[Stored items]
▼

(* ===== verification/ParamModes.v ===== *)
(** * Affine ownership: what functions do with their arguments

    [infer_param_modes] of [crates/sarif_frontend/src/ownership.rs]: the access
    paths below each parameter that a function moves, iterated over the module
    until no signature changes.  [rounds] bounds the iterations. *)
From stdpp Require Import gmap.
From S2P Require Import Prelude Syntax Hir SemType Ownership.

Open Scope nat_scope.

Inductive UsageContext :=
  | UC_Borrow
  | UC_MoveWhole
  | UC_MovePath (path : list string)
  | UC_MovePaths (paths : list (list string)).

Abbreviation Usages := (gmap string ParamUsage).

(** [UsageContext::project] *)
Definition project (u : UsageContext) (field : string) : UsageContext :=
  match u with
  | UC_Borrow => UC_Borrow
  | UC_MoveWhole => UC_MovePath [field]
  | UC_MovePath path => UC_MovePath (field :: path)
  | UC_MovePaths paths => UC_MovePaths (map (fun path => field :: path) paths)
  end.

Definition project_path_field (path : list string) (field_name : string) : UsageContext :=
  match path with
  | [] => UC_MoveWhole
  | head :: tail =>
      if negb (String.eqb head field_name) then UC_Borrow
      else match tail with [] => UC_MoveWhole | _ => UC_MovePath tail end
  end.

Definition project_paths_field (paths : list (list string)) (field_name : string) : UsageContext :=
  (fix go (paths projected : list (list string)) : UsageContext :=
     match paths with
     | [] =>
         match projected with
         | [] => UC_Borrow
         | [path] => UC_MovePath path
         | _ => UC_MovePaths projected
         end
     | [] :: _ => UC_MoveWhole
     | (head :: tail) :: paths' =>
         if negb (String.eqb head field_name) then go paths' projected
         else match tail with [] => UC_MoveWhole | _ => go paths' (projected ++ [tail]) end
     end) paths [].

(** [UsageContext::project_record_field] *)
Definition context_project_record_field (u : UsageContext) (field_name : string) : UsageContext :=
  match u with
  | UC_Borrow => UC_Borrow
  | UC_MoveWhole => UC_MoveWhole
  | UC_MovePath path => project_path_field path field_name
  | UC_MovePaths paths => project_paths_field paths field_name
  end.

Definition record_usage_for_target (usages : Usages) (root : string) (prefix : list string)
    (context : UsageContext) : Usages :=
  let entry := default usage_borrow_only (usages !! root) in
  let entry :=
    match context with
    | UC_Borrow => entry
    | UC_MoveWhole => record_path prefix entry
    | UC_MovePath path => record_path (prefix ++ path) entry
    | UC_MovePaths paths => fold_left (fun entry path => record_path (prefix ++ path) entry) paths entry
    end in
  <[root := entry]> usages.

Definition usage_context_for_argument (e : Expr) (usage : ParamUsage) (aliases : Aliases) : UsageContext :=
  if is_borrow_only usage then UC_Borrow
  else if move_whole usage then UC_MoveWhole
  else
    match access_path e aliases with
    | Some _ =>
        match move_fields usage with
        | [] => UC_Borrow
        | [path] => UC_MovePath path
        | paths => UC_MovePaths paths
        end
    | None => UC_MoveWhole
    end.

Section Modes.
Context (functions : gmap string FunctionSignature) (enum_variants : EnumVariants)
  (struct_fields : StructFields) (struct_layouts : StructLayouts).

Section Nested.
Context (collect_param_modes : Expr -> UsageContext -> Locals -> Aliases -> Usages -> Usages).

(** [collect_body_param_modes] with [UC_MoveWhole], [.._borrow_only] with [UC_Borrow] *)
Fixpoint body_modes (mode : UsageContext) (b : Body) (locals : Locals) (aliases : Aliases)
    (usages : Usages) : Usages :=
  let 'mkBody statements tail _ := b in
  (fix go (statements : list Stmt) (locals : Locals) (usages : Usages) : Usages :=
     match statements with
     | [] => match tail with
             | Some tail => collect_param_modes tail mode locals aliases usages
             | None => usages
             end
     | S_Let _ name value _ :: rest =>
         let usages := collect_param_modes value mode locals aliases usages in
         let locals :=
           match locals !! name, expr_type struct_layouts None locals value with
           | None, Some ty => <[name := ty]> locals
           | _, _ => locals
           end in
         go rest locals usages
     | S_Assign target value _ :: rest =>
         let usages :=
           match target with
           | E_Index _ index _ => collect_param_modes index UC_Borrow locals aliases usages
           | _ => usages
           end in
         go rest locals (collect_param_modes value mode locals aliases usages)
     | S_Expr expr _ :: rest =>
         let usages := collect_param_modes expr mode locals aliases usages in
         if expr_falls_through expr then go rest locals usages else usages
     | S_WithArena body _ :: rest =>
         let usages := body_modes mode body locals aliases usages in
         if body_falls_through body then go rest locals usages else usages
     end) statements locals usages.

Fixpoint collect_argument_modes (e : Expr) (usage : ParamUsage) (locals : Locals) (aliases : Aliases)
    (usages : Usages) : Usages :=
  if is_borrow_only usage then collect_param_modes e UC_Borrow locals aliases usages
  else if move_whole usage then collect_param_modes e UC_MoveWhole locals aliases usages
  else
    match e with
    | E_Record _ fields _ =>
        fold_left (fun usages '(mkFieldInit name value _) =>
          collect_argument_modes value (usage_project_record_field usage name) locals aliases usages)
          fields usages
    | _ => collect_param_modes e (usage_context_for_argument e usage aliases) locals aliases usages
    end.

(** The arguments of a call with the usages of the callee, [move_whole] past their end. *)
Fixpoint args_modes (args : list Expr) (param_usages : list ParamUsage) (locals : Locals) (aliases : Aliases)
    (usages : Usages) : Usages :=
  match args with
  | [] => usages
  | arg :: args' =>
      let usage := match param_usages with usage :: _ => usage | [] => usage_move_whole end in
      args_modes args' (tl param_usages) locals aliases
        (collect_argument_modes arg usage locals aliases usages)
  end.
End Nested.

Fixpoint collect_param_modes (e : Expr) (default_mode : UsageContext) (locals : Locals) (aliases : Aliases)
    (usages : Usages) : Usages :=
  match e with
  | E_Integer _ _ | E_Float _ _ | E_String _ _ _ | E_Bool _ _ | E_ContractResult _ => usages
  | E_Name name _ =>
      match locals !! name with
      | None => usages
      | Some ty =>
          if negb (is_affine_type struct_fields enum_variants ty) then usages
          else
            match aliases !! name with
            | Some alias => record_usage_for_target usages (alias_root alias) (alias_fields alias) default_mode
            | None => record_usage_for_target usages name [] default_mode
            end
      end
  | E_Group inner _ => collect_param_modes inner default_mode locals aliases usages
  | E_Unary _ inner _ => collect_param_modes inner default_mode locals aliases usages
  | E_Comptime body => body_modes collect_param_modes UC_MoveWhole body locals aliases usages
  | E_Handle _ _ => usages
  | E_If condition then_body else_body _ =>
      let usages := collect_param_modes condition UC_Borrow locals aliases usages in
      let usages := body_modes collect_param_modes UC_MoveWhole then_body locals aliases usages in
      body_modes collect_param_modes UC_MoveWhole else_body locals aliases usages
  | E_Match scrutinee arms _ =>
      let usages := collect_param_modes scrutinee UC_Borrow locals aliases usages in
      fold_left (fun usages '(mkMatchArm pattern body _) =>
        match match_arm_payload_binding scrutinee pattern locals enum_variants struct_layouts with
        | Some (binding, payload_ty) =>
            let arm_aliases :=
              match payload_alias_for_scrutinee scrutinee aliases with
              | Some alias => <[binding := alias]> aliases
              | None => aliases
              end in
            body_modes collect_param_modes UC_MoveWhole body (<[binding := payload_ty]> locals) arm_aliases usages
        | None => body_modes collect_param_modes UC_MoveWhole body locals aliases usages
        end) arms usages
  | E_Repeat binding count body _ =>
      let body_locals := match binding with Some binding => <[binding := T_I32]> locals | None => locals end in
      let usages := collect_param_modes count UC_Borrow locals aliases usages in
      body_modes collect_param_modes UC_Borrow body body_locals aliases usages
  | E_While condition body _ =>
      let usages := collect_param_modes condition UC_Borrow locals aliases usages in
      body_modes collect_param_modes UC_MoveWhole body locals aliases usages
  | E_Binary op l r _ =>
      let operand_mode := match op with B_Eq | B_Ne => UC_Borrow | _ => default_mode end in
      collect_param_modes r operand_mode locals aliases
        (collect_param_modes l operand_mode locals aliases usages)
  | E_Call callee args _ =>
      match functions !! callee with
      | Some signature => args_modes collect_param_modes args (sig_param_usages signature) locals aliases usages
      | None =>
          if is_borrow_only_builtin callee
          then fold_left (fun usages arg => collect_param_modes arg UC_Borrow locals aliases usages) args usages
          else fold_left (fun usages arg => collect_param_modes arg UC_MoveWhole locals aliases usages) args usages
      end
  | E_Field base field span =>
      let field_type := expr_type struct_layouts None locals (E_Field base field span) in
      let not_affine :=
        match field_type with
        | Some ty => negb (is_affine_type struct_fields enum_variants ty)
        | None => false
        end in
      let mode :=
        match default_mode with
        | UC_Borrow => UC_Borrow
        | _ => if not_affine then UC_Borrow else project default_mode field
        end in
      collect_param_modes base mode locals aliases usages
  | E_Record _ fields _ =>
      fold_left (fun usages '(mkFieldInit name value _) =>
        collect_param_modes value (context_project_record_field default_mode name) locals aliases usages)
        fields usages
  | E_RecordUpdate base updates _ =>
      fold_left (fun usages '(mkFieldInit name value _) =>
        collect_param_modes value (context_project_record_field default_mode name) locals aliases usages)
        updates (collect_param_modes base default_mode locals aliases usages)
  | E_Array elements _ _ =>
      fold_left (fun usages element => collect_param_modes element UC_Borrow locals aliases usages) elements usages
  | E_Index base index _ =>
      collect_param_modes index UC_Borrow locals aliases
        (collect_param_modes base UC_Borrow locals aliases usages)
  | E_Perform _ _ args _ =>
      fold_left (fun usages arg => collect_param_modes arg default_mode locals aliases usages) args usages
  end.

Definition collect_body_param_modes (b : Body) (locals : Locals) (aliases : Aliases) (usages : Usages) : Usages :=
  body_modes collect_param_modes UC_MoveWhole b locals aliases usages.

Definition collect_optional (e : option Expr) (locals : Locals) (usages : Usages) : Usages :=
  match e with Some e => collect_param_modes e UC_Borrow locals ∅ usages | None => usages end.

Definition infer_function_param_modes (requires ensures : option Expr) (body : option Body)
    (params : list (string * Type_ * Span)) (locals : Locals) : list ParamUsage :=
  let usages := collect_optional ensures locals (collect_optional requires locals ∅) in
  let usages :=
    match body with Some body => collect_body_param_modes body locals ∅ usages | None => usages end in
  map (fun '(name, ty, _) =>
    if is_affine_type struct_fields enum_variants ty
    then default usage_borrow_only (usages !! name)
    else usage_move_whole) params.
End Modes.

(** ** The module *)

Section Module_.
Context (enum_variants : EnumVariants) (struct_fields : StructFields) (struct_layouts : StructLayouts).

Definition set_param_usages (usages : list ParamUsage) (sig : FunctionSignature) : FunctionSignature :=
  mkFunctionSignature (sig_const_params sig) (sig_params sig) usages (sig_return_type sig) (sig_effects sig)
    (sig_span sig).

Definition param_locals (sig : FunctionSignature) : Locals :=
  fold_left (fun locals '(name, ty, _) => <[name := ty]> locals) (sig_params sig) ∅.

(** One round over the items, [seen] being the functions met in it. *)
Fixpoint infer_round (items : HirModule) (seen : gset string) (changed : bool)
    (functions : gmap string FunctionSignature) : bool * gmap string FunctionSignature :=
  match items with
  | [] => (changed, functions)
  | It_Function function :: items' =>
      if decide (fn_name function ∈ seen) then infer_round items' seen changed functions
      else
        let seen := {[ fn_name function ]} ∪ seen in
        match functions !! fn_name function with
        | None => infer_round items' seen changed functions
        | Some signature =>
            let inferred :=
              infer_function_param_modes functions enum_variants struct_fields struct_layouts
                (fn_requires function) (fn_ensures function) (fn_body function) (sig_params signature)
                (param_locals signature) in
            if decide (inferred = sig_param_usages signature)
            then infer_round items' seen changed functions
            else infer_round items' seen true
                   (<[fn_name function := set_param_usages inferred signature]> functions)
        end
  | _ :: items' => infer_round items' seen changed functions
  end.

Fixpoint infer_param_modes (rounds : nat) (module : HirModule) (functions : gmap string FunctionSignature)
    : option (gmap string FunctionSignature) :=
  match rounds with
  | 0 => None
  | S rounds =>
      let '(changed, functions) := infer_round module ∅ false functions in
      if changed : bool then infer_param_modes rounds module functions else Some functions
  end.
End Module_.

▲
▼

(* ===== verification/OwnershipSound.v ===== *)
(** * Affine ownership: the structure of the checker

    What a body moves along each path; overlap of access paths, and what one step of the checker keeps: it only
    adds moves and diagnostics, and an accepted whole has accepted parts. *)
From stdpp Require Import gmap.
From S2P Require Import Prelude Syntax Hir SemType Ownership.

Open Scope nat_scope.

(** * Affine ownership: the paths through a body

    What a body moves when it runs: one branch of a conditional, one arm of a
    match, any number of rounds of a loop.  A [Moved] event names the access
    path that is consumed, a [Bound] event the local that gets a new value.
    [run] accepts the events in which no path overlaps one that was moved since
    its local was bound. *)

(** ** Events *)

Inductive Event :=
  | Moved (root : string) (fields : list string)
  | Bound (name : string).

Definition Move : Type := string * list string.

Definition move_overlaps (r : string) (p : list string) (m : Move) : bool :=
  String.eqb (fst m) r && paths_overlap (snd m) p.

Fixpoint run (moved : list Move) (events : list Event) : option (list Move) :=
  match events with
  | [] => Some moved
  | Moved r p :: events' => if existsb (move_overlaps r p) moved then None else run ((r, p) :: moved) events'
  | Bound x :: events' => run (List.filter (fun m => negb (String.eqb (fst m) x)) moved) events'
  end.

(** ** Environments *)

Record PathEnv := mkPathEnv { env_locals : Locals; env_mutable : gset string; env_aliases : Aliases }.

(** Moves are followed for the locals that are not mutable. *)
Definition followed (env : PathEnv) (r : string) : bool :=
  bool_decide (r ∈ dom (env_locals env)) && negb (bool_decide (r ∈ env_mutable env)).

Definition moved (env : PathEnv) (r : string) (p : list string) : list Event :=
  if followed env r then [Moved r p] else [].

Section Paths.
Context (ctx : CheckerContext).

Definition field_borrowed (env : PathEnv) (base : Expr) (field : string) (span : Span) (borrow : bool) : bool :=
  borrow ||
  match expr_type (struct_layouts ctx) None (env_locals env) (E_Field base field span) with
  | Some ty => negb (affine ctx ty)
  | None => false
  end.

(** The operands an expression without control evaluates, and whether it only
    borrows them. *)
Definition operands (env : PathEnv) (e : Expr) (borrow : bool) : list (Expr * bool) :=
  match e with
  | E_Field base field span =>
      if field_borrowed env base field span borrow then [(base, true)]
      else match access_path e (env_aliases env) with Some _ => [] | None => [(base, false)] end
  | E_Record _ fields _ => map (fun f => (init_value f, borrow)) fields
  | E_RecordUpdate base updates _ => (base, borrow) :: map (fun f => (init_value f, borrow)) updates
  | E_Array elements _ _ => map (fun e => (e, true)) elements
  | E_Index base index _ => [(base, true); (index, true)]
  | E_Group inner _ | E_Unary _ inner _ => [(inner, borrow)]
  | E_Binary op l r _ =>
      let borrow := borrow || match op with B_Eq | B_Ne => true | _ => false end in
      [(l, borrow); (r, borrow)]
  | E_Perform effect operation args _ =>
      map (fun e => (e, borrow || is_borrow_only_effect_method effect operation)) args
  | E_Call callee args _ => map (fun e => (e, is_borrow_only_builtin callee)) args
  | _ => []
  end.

▲

▸ **EXERCISE OBJECTIVE**
Scan the entries above for the line containing "(* ===== verification/ParamModes.v ===== *)", and copy it and all lines after it exactly, down to and including the line containing "UC_MovePath (path : list string)".

▸ **SOLUTION BELOW**
(* ===== verification/ParamModes.v ===== *)
(** * Affine ownership: what functions do with their arguments

    [infer_param_modes] of [crates/sarif_frontend/src/ownership.rs]: the access
    paths below each parameter that a function moves, iterated over the module
    until no signature changes.  [rounds] bounds the iterations. *)
From stdpp Require Import gmap.
From S2P Require Import Prelude Syntax Hir SemType Ownership.

Open Scope nat_scope.

Inductive UsageContext :=
  | UC_Borrow
  | UC_MoveWhole
  | UC_MovePath (path : list string)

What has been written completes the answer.